No hace mucho soñé con una mujer con un rostro como plasmado por El Greco. Enigmática judía toledana, me atraía a su caserón con trazas de abandono con un algo en ese laberíntico deambular que me hacía pensar en la Venecia de EL PLACER DE LOS EXTRAÑOS pero drenando la humedad adriática en secarral manchego.
Siempre me han atraído las mujeres de El Greco aunque no es fácil hallarlas en la pantalla. Sólo recuerdo con especial impronta dos nombres no demasiado rutilantes en cuanto al ranking de la industria: Elena Alvarez (de fugaz carrera erótica en los años S de la Transición -especializada en roles de fámula complaciente con sus amos-) y Marin Hinkle (Judith, la ex de Alan Harper en DOS HOMBRES Y MEDIO, criatura arriscada y erizada -aunque en la gran pantalla la actriz tuvo algunos momentos, siempre breves, en roles angustiosos y dolientes, muy acordes con sus rasgos-). La Alvarez tenía algo que me hacía pensar oblicuamente en Ana Torroja pero me resulta imposible asociar a la vocalista de MECANO con los misterios femeninos de El Greco: no encuentro en la Torroja la menor traza de misterio sino esa estulticia chillona tan bien ejemplificada en su voz (antimateria de la voz más cargada de carisma de la movida, la nunca suficientemente valorada Kikí D'Akí) y lo más cercano al misterio y a una cierta profundidad lo volcó en SOLO SOY UNA PERSONA (creación del único elemento del trío que parecía aportar un punto de trascendencia e inquietud, José Mª Cano, aunque las alas de sus pulsiones icarianas fuesen rápida y grotescamente cortadas en un mundo galopantemente abocado a la idiotez).
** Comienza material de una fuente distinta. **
(* ===== verification/KubesprayTheorems.v ===== *)
(** The ids of Kubespray images and the registry variables of Kubespray. *)
From stdpp Require Import prelude gmap strings list sorting.
From Stdlib Require Import Ascii ZArith Lia.
From S2P Require Import Prelude GoStrings Utf8 Sha256 Treehash Release Progress LocalAccess BakeGraph MirrorTags MirrorTheorems.

Module KubesprayTheorems.
Import Utf8 Sha256 Treehash Release Progress LocalAccess BakeGraph MirrorTags MirrorTheorems.

(** ** Image ids *)

Definition alnum (c : ascii) : bool := is_lower c || is_digit c.
Definition first_byte (s : string) : option ascii := String.get 0 s.

(** Letters, digits and dashes, with a letter or digit at both ends *)
Definition shaped (s : string) : Prop :=
  str_forallb is_ldh s = true /\ (exists c, first_byte s = Some c /\ alnum c = true) /\
  (exists c, last_byte s = Some c /\ alnum c = true).

Lemma last_byte_cons c s : s <> "" -> last_byte (String c s) = last_byte s.
Proof. intros H. destruct s as [|d s]; [done|]. unfold last_byte. cbn. by rewrite Nat.sub_0_r. Qed.

Lemma last_byte_app s t : t <> "" -> last_byte (s +:+ t) = last_byte t.
Proof.
  intros H. induction s as [|c s IH]; [done|]. rewrite str_append_cons, last_byte_cons; [done|].
  destruct s; [done|]. by rewrite str_append_cons.
Qed.

Lemma first_byte_app s t : s <> "" -> first_byte (s +:+ t) = first_byte s.
Proof. by destruct s. Qed.

Lemma alnum_rune character : within 97 122 character || within 48 57 character = true ->
  exists c, EncodeRune character = String c "" /\ alnum c = true.
Proof.
  intros H.
  assert ((48 <= character < 123)%N) as Hr.
  { unfold within in H. apply orb_true_iff in H as [H|H]; apply andb_true_iff in H as [H1%N.leb_le H2%N.leb_le]; lia. }
  assert (forallb (fun n => implb (within 97 122 n || within 48 57 n)
    match EncodeRune n with String c "" => alnum c | _ => false end) (N.of_nat <$> seq 0 123) = true) as Hall by (vm_compute; reflexivity).
  rewrite forallb_forall in Hall.
  assert (In character (N.of_nat <$> seq 0 123)) as Hin.
  { apply list_elem_of_In, list_elem_of_fmap. exists (N.to_nat character). split; [lia|]. apply elem_of_seq. lia. }
  apply Hall in Hin. rewrite H in Hin. destruct (EncodeRune character) as [|c [|]]; [done| |done]. by exists c.
Qed.

Lemma alnum_ldh c : alnum c = true -> is_ldh c = true.
Proof. unfold alnum, is_ldh. by intros ->. Qed.
Lemma alnum_dash c : alnum c = true -> Ascii.eqb c "-" = false.
Proof. destruct (Ascii.eqb_spec c "-"); [by subst|done]. Qed.

Lemma component_step_shaped state character : state.1 = "" \/ shaped state.1 ->
  (component_step state character).1 = "" \/ shaped (component_step state character).1.
Proof.
  destruct state as [built separator]. cbn [fst component_step]. intros H.
  destruct (within 97 122 character || within 48 57 character) eqn:E; [|done]. right. cbn [fst].
  destruct (alnum_rune _ E) as (c & -> & Hc).
  assert (last_byte (String c "") = Some c) as Hlast by done.
  destruct H as [->|(Ha & (a & Hf & Hfa) & _)].
  - rewrite andb_false_r. split_and!; [|by exists c..]. change (is_ldh c && true = true). by rewrite alnum_ldh.
  - assert (built <> "") as Hne by by destruct built.
    split_and!.
    + rewrite !str_forallb_append, Ha. cbn [str_forallb]. rewrite alnum_ldh by done. by destruct (separator && _).
    + exists a. by rewrite first_byte_app.
    + exists c. by rewrite <- str_append_assoc, last_byte_app.
Qed.

Lemma component_fold_shaped l state : state.1 = "" \/ shaped state.1 ->
  (fold_left component_step l state).1 = "" \/ shaped (fold_left component_step l state).1.
Proof. revert state. induction l as [|r l IH]; intros state H; [done|]. cbn. by apply IH, component_step_shaped. Qed.

Lemma trimLeft_shaped s : shaped s -> trimLeftDash s = s.
Proof. destruct s as [|c s]; [done|]. intros (_ & (d & [= ->] & Hd) & _). cbn. by rewrite alnum_dash. Qed.

Lemma trimRight_prefix s : exists t, s = trimRightDash s +:+ t.
Proof.
  induction s as [|c s [t IH]]; [by exists ""|]. cbn [trimRightDash]. destruct (trimRightDash s) as [|d r].
  - destruct (Ascii.eqb_spec c "-"); [by exists (String c s)|]. by exists s.
  - exists t. by rewrite str_append_cons, <- IH.
Qed.

Lemma trimRight_last s : last_byte (trimRightDash s) <> Some "-"%char.
Proof.
  induction s as [|c s IH]; [done|]. cbn [trimRightDash]. destruct (trimRightDash s) as [|d r].
  - destruct (Ascii.eqb_spec c "-"); [done|]. cbn. congruence.
  - by rewrite last_byte_cons.
Qed.

Lemma trimRight_keep s c : last_byte s = Some c -> c <> "-"%char -> trimRightDash s = s.
Proof.
  revert c. induction s as [|d s IH]; intros c Hl Hc; [done|]. destruct s as [|e s].
  - cbn in Hl. injection Hl as ->. cbn. by destruct (Ascii.eqb_spec c "-").
  - rewrite last_byte_cons in Hl by done. cbn [trimRightDash]. fold (trimRightDash (String e s)).
    cbn [trimRightDash] in IH. by rewrite (IH c).
Qed.

Lemma trimRight_nonempty c s : alnum c = true -> exists r, trimRightDash (String c s) = String c r.
Proof. intros H. cbn [trimRightDash]. destruct (trimRightDash s); [rewrite alnum_dash by done|]; eauto. Qed.

Lemma last_byte_ldh s : s <> "" -> str_forallb is_ldh s = true -> last_byte s <> Some "-"%char ->
  exists c, last_byte s = Some c /\ alnum c = true.
Proof.
  induction s as [|c s IH]; [done|]. intros _ [Hc Hs]%andb_true_iff Hl. destruct s as [|d s].
  - exists c. split; [done|]. unfold is_ldh in Hc. unfold alnum. destruct (is_lower c || is_digit c); [done|].
    cbn in Hc. apply Ascii.eqb_eq in Hc. subst. done.
  - rewrite last_byte_cons in Hl |- * by done. by apply IH.
Qed.

Lemma shaped_cut s : shaped s -> shaped (trimRightDash (str_take 32 s)).
Proof.
  intros (Ha & (c & Hf & Hc) & _). destruct s as [|d s]; [done|]. injection Hf as ->.
  change (str_take 32 (String c s)) with (String c (str_take 31 s)). destruct (trimRight_nonempty c (str_take 31 s) Hc) as [r E].
  destruct (trimRight_prefix (String c (str_take 31 s))) as [t Ht].
  assert (str_forallb is_ldh (trimRightDash (String c (str_take 31 s))) = true) as Hall.
  { assert (str_forallb is_ldh (String c (str_take 31 s) +:+ str_drop 31 s) = true) as Hd
      by (rewrite str_append_cons, str_take_drop; exact Ha).
    rewrite Ht, !str_forallb_append in Hd. by do 2 apply andb_true_iff in Hd as [Hd _]. }
  split_and!; [done| |].
  - exists c. by rewrite E.
  - apply last_byte_ldh; [by rewrite E|done|apply trimRight_last].
Qed.

Lemma sanitize_shaped {UC : UnicodeCase} value :
  shaped (sanitizeKubesprayImageComponent value) /\
  (1 <= String.length (sanitizeKubesprayImageComponent value) <= 32)%nat.
Proof.
  assert (forall s, shaped s -> (1 <= String.length s)%nat) as Hpos by (intros [|? s] (_ & (c & H & _) & _); [done|cbn; lia]).
  unfold sanitizeKubesprayImageComponent.
  destruct (fold_left component_step (runes (ToLower value)).*1 ("", false)) as [built separator] eqn:E.
  destruct (component_fold_shaped (runes (ToLower value)).*1 ("", false)) as [H|H]; [by left|..]; rewrite E in H; cbn in H.
  { subst. cbn. split; [|lia]. split_and!; [done|by eexists..]. }
  rewrite (trimLeft_shaped _ H). pose proof H as (Ha & Hf & (c & Hl & Hc)).
  rewrite (trimRight_keep _ c Hl) by (intros ->; done).
  destruct (String.eqb_spec built "") as [->|_]; [by apply Hpos in H; cbn in H; lia|].
  destruct (Nat.ltb_spec 32 (String.length built)).
  - pose proof (shaped_cut _ H) as Hs. split; [done|]. split; [by apply Hpos|].
    destruct (trimRight_prefix (str_take 32 built)) as [t Ht]. apply (f_equal String.length) in Ht.
    rewrite str_length_append, str_length_take in Ht. lia.
  - split; [done|]. split; [by apply Hpos|done].
Qed.

Lemma hex_ldh s : str_forallb is_hex_lower s = true -> str_forallb is_ldh s = true.
Proof.
  induction s as [|c s IH]; [done|]. cbn. intros [Hc Hs]%andb_true_iff. rewrite IH by done. rewrite andb_true_r.
  revert Hc. clear. destruct c as [[] [] [] [] [] [] [] []]; vm_compute; done.
Qed.

Lemma short_hash data : String.length (str_take 12 (hashBytes data)) = 12%nat /\ str_forallb is_hex_lower (str_take 12 (hashBytes data)) = true.
Proof.
  pose proof (hashBytes_valid data) as H. unfold validHexSHA256 in H. apply andb_true_iff in H as [H1%Nat.eqb_eq H2].
  split; [by rewrite str_length_take, H1|]. rewrite <- (str_take_drop 12 (hashBytes data)), str_forallb_append in H2.
  by apply andb_true_iff in H2 as [H2 _].
Qed.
Volvamos al laberinto toledano, tan uno y tan otro con el de Ferrara que vivió en sus mocedades el pintor De Chirico. Los misterios mesetarios del secarral que acogió a Theotocopuli eran en la ciudad italiana enigmas climatéricamente mohosos, abocando a los residentes a un estado de rijo permanente, que el Pintor Optimus (aquel que había ayuntado en presagio paranoico/crítico, a Pinocho con Zaratustra -dos sujetos, por cierto, que a mí también, pero en distintos momentos de mi vida, me impactarían como espejos mágicos de catarsis-) trascendió trocando el apetito libidinal en apetito repostero en los rincones más dulces del ghetto (dulzura ambigua, más coprolítica que jugosa, y litúrgica -más que glotona- porque ingerir esos dulces elaborados hace evos -por su apariencia, al menos- es como "mordisquear la eternidad") así como sublimando el vértigo de contorsiones manicomialmente eróticas por contumaces violaciones rectilíneas de la geometría euclidiana. En esa Ferrara de rijo y enigmas, como hermana cachondona de la formalmente austera Toledo, nuestra virginal antivirgen Elena Alvarez podría haber rodado su gran película definitiva y categórica, aquella que su karma no le permitió jamás abordar, cuyo guión, aunando Toledo y Ferrara, yo imagino escrito desde su atalayesco cigarral por ese polígrafo endocrino que, mientras De Chirico por otros pagos abundaba en las imágenes metafísicas, meditaba devanando la moebiana madeja de conjugar/confrontar a Amiel y a Don Juan, gemelarmente opuestas visiones del deseo (deseo, esa palabra idéntica -salvo por su inicial- a Teseo, el que liberó a Ariadna del laberinto minotaurómaco para mejor encadenarla después a las redes de su ausencia -se fue con los argonautas "a por tabaco" y De Chirico, previamente a su estancia en Ferrara, dejó constancia de ello en varios trabajos-).